Exercise goal:
Repeat every entry below exactly as given.

──────────

Lemma bind_run {A B} (m : M A) (f : A → M B) (s : state) (a : A) (s1 : state) :
  m s = Ok a s1 → (m ≫= f) s = f a s1.
Proof. unfold mbind, M_bind. by intros ->. Qed.

Lemma ret_Ok {A} (a b : A) (s s' : state) :
  (mret a : M A) s = Ok b s' ↔ a = b ∧ s = s'.
Proof. unfold mret, M_ret. split; [by intros [= -> ->]|by intros [-> ->]]. Qed.

Lemma try_Ok {A} (o : option A) (a : A) (s s' : state) :
  try o s = Ok a s' ↔ o = Some a ∧ s = s'.
Proof.
  destruct o as [x|]; unfold try, raise.
  - rewrite ret_Ok. split; [by intros [-> ->]|by intros [[= ->] ->]].
  - split; [done|]. by intros [[=] _].
Qed.

Lemma deref_Ok (r : loc) (l : list nat) (s s' : state) :
  deref r s = Ok l s' ↔ heap s !! r = Some l ∧ s = s'.
Proof.
  unfold deref. destruct (heap s !! r) as [l0|].
  - split; [by intros [= -> ->]|by intros [[= ->] ->]].
  - split; [done|]. by intros [[=] _].
Qed.

Lemma alloc_Ok (l : list nat) (r : loc) (s s' : state) :
  alloc l s = Ok r s'
  ↔ r = length (heap s) ∧ s' = State (heap s ++ [l]) (tape s).
Proof. unfold alloc. split; [by intros [= <- <-]|by intros [-> ->]]. Qed.

Lemma copy_Ok (r r' : loc) (s s' : state) :
  copy r s = Ok r' s'
  ↔ ∃ l, heap s !! r = Some l ∧ r' = length (heap s)
         ∧ s' = State (heap s ++ [l]) (tape s).
Proof.
  unfold copy. rewrite bind_Ok. split.
  - intros (l & s1 & Hd & Ha). apply deref_Ok in Hd as [Hl <-].
    apply alloc_Ok in Ha as [-> ->]. by exists l.
  - intros (l & Hl & -> & ->). exists l, s. by rewrite deref_Ok, alloc_Ok.
Qed.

──────────

Answer:
Lemma bind_run {A B} (m : M A) (f : A → M B) (s : state) (a : A) (s1 : state) :
  m s = Ok a s1 → (m ≫= f) s = f a s1.
Proof. unfold mbind, M_bind. by intros ->. Qed.

Lemma ret_Ok {A} (a b : A) (s s' : state) :
  (mret a : M A) s = Ok b s' ↔ a = b ∧ s = s'.
Proof. unfold mret, M_ret. split; [by intros [= -> ->]|by intros [-> ->]]. Qed.

Lemma try_Ok {A} (o : option A) (a : A) (s s' : state) :
  try o s = Ok a s' ↔ o = Some a ∧ s = s'.
Proof.
  destruct o as [x|]; unfold try, raise.
  - rewrite ret_Ok. split; [by intros [-> ->]|by intros [[= ->] ->]].
  - split; [done|]. by intros [[=] _].
Qed.

Lemma deref_Ok (r : loc) (l : list nat) (s s' : state) :
  deref r s = Ok l s' ↔ heap s !! r = Some l ∧ s = s'.
Proof.
  unfold deref. destruct (heap s !! r) as [l0|].
  - split; [by intros [= -> ->]|by intros [[= ->] ->]].
  - split; [done|]. by intros [[=] _].
Qed.

Lemma alloc_Ok (l : list nat) (r : loc) (s s' : state) :
  alloc l s = Ok r s'
  ↔ r = length (heap s) ∧ s' = State (heap s ++ [l]) (tape s).
Proof. unfold alloc. split; [by intros [= <- <-]|by intros [-> ->]]. Qed.

Lemma copy_Ok (r r' : loc) (s s' : state) :
  copy r s = Ok r' s'
  ↔ ∃ l, heap s !! r = Some l ∧ r' = length (heap s)
         ∧ s' = State (heap s ++ [l]) (tape s).
Proof.
  unfold copy. rewrite bind_Ok. split.
  - intros (l & s1 & Hd & Ha). apply deref_Ok in Hd as [Hl <-].
    apply alloc_Ok in Ha as [-> ->]. by exists l.
  - intros (l & Hl & -> & ->). exists l, s. by rewrite deref_Ok, alloc_Ok.
Qed.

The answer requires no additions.